I have a 3D-image with dimensions 512*512*512. I have to process all the voxels individually. However, I can't get the right dimensions to get the x, y and z-values to get the pixel.
In my kernel I have:
int x = blockIdx.x * blockDim.x + threadIdx.x;
int y = blockIdx.y * blockDim.y + threadIdx.y;
int z = blockIdx.z * blockDim.z + threadIdx.z;
I am running the program by using:
Kernel<<<dim3(8,8), dim3(8,8,16)>>>();
I chose those because having 64 blocks with each 1024 threads should give me every pixel. However, how do I get the coordinate values when I have those dimensions...
When calling the kernel function I have to set some dimensions that the x, y and z-values actually go from 0 to 511. (This gives me the position of every pixel then). But every combination I try, my kernel either does not run or it runs but the values don't get high enough.

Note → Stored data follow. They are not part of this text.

(** * alienware-lights: protocol encoders and session handling

    A shallow embedding of [alienware_lights.py].  Device I/O is a trace of
    events produced by a small state-and-exception monad; the two Python
    classes [Keyboard] and [Tron] become modules of the same name. *)

From stdpp Require Import base list strings sorting.
From Stdlib Require Import ZArith Lia Ascii DecimalString.

Open Scope Z_scope.
Open Scope list_scope.

(** ** Exceptions, events and the execution monad *)

(** The Python exceptions the program can meet.  [OSError] stands for an
    [OSError] that is neither a [PermissionError] nor a
    [FileNotFoundError]. *)
Inductive exn : Type :=
  | ValueError
  | TypeError
  | IndexError
  | OSError
  | PermissionError
  | FileNotFoundError
  | SystemExit (code : Z).

(** Observable effects, in program order.  Sleeps are recorded in
    milliseconds ([time.sleep(0.05)] is [Sleep 50]). *)
Inductive event : Type :=
  | Open (path : string) (fd : Z)
  | Close (fd : Z)
  | Ioctl (fd : Z) (request : Z) (buf : list Z)
  | Write (fd : Z) (pkt : list Z)
  | Sleep (ms : Z)
  | WriteFile (path : string) (data : string)
  | Run (argv : list string)
  | Print (text : string)
  | PrintErr (text : string).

The program should make it possible so that every kernel gets a pixel with (x,y,z) that correspond to that pixel in the image. In most simple way I am trying just to print the coordinates to see if it prints all of them.
Any help?
EDIT:
My properties of my GPU:
Compute capability: 2.0
Name: GeForce GTX 480
My program code just to test it out:
#include <stdio.h>
#include <cuda.h>
#include <stdlib.h>
// Device code
__global__ void Kernel()
{
// Here I should somehow get the x, y and z values for every pixel possible in the 512*512*512 image
int x = blockIdx.x * blockDim.x + threadIdx.x;
int y = blockIdx.y * blockDim.y + threadIdx.y;
int z = blockIdx.z * blockDim.z + threadIdx.z;
printf("Coords: (%i, %i, %i)\n", x, y, z);
}
// Host code
int main(int argc, char** argv) {
Kernel<<<dim3(8, 8), dim3(8,8,16)>>>(); //This invokes the kernel
cudaDeviceSynchronize();
return 0;
}